• **PROBLEM TO WORK ON**
Check every line of the data for the word "class", and copy those that have it.

• **MATERIAL SHOWN**

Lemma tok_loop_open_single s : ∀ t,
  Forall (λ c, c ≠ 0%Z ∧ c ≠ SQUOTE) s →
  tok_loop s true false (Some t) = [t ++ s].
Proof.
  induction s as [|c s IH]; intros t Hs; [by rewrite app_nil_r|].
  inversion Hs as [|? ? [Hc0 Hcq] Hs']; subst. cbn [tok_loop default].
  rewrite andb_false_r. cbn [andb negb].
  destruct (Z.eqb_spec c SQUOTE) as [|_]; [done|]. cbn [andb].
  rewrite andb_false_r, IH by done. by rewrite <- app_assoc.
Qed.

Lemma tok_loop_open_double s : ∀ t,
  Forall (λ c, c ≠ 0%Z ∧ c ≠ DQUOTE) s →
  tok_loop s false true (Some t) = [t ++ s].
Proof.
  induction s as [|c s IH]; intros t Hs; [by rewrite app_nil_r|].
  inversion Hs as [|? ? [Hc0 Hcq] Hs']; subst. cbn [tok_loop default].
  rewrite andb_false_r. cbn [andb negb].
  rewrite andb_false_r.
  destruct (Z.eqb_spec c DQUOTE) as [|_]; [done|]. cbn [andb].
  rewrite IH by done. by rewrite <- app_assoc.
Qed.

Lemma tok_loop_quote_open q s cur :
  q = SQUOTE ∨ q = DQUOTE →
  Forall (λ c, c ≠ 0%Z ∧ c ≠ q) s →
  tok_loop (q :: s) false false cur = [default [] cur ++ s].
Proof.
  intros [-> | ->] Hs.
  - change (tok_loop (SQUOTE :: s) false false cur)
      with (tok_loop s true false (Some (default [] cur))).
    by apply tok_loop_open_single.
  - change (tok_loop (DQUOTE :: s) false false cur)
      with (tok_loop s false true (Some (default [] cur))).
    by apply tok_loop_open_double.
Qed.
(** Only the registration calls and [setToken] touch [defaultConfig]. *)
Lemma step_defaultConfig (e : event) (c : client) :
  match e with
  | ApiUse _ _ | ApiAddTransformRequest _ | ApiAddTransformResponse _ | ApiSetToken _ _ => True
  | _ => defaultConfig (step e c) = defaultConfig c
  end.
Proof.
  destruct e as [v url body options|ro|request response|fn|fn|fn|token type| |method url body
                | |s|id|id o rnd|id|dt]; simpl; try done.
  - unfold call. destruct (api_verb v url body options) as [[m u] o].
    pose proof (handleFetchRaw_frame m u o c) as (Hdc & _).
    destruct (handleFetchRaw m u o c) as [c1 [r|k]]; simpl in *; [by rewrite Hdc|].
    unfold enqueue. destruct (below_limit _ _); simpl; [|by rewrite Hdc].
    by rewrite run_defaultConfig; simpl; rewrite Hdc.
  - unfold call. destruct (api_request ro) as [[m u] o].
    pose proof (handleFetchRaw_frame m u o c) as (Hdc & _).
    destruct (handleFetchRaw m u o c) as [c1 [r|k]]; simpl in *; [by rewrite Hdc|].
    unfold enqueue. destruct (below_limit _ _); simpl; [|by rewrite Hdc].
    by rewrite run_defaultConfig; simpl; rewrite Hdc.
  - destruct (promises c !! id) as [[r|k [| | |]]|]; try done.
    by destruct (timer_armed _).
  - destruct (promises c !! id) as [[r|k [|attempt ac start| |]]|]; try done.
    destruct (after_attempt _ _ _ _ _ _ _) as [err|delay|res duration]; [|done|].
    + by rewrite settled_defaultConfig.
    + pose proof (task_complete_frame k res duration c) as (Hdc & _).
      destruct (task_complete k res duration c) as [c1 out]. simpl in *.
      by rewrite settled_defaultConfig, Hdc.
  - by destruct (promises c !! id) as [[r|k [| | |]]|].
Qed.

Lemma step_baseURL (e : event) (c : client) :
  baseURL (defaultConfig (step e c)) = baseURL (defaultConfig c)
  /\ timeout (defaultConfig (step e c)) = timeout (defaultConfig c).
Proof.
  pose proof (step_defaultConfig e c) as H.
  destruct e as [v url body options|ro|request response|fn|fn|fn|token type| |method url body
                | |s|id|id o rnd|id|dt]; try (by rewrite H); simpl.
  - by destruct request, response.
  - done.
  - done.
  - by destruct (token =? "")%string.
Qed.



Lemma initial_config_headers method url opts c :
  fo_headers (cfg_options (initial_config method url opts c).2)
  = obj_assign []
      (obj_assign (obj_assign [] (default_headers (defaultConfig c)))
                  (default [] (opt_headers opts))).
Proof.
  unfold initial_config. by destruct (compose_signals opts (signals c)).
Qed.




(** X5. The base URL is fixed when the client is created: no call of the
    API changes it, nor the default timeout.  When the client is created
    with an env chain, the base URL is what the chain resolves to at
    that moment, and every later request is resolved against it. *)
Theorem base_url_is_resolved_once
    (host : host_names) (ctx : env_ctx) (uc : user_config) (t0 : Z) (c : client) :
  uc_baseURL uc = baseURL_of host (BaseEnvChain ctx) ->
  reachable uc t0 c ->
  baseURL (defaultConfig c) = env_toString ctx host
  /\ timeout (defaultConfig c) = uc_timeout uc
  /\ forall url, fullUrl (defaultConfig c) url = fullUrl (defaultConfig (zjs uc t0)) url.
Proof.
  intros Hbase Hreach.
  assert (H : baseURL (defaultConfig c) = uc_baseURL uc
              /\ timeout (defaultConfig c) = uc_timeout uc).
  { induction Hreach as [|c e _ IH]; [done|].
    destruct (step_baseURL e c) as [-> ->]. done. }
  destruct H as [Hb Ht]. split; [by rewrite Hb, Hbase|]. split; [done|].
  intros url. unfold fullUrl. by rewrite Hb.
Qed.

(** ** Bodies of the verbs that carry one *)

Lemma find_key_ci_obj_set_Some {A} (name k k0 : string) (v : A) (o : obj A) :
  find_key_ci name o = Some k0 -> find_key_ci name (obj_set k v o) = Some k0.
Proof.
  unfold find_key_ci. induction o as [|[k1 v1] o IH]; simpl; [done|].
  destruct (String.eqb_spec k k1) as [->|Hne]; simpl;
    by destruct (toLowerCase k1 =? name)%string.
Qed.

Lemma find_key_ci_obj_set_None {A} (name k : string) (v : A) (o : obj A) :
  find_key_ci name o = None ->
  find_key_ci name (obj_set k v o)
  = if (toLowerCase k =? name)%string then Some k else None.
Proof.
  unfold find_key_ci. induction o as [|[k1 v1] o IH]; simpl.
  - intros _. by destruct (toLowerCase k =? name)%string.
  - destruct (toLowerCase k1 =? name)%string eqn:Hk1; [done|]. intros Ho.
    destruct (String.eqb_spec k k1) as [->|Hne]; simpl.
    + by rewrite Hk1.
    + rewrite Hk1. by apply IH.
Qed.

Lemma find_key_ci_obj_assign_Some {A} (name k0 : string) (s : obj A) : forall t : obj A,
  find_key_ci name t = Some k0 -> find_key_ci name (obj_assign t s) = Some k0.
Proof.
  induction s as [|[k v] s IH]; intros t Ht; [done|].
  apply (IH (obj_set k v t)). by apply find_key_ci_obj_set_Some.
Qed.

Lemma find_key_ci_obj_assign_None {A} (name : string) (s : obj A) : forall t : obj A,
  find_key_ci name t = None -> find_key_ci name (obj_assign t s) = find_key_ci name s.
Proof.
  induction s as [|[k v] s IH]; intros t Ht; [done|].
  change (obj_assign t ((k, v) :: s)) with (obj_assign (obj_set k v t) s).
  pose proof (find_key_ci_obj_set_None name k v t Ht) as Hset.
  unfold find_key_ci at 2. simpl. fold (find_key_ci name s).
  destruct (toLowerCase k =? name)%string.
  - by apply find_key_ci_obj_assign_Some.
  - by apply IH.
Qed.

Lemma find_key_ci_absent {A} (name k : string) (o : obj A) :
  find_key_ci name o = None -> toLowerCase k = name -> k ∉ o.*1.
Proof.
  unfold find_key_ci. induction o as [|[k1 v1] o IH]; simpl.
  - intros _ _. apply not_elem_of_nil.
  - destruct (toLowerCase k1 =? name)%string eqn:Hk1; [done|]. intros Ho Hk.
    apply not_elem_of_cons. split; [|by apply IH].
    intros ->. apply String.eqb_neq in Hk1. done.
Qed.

* * *

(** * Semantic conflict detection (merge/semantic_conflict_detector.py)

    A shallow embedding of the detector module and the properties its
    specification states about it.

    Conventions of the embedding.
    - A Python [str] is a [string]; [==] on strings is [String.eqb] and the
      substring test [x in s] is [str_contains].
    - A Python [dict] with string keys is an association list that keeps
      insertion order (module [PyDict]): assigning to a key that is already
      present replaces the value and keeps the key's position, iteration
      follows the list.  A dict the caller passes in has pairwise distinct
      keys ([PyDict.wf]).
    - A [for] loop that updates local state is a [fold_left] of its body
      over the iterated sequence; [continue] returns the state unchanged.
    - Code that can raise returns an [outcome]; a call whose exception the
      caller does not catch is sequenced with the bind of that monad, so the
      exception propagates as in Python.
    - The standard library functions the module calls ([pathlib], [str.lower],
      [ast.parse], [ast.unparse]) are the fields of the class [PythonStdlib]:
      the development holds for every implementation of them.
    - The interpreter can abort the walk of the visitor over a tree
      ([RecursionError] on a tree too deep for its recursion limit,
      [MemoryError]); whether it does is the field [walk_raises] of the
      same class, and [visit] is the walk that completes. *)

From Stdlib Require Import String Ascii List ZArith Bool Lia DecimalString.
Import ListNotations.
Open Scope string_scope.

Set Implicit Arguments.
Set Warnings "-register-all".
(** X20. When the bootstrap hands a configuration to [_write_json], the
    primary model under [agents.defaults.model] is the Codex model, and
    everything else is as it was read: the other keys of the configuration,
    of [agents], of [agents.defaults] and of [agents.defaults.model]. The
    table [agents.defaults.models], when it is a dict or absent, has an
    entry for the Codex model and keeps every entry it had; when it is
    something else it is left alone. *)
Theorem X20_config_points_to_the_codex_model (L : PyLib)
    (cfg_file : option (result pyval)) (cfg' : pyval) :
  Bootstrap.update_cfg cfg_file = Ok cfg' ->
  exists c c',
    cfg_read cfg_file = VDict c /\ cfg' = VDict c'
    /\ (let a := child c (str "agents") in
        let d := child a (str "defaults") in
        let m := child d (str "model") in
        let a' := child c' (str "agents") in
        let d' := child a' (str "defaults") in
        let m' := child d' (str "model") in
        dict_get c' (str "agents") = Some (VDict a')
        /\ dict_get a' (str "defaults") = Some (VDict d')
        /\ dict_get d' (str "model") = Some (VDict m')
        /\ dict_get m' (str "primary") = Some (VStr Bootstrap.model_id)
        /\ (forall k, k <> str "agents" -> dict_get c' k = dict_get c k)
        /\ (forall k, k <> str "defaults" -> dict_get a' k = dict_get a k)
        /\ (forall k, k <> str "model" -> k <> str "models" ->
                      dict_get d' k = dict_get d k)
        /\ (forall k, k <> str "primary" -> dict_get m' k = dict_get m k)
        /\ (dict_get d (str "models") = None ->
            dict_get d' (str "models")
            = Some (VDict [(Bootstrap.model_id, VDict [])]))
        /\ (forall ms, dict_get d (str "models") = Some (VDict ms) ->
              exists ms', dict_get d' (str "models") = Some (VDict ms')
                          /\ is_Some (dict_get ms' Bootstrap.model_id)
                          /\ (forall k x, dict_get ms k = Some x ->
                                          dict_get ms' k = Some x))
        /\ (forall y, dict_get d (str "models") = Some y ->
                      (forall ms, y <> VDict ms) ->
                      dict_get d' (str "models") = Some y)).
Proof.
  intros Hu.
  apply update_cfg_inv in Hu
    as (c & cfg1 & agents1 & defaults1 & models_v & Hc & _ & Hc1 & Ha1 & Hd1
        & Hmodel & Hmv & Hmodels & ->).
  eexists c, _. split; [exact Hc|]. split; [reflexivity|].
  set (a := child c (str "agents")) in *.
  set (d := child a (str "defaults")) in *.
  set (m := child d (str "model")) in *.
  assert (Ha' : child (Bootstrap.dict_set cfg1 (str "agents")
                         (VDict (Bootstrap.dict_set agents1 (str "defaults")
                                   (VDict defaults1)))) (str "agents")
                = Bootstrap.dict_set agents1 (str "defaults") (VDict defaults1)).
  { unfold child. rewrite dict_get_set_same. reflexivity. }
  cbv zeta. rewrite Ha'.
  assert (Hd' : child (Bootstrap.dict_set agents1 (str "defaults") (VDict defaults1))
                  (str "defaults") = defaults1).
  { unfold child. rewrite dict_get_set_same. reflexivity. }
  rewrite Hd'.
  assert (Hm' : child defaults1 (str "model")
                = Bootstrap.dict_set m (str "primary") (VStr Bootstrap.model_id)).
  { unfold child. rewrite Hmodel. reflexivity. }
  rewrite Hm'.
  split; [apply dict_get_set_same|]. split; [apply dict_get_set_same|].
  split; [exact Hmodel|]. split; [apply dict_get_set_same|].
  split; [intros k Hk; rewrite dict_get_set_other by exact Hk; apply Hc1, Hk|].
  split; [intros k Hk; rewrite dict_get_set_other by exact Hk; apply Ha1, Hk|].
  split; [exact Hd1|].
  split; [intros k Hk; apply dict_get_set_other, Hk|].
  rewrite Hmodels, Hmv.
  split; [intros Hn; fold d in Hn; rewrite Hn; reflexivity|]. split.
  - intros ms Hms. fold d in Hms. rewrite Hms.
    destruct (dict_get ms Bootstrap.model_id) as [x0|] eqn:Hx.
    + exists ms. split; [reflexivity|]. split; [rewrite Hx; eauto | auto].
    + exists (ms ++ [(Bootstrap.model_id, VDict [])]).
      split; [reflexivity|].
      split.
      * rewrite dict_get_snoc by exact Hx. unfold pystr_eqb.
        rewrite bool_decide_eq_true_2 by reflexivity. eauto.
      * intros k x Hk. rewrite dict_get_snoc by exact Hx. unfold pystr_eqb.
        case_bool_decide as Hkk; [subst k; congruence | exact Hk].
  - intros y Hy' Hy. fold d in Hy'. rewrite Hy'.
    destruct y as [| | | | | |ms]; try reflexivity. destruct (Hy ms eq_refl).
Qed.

• **EXPECTED ANSWER**
      [ast.parse], [ast.unparse]) are the fields of the class [PythonStdlib]:
      same class, and [visit] is the walk that completes. *)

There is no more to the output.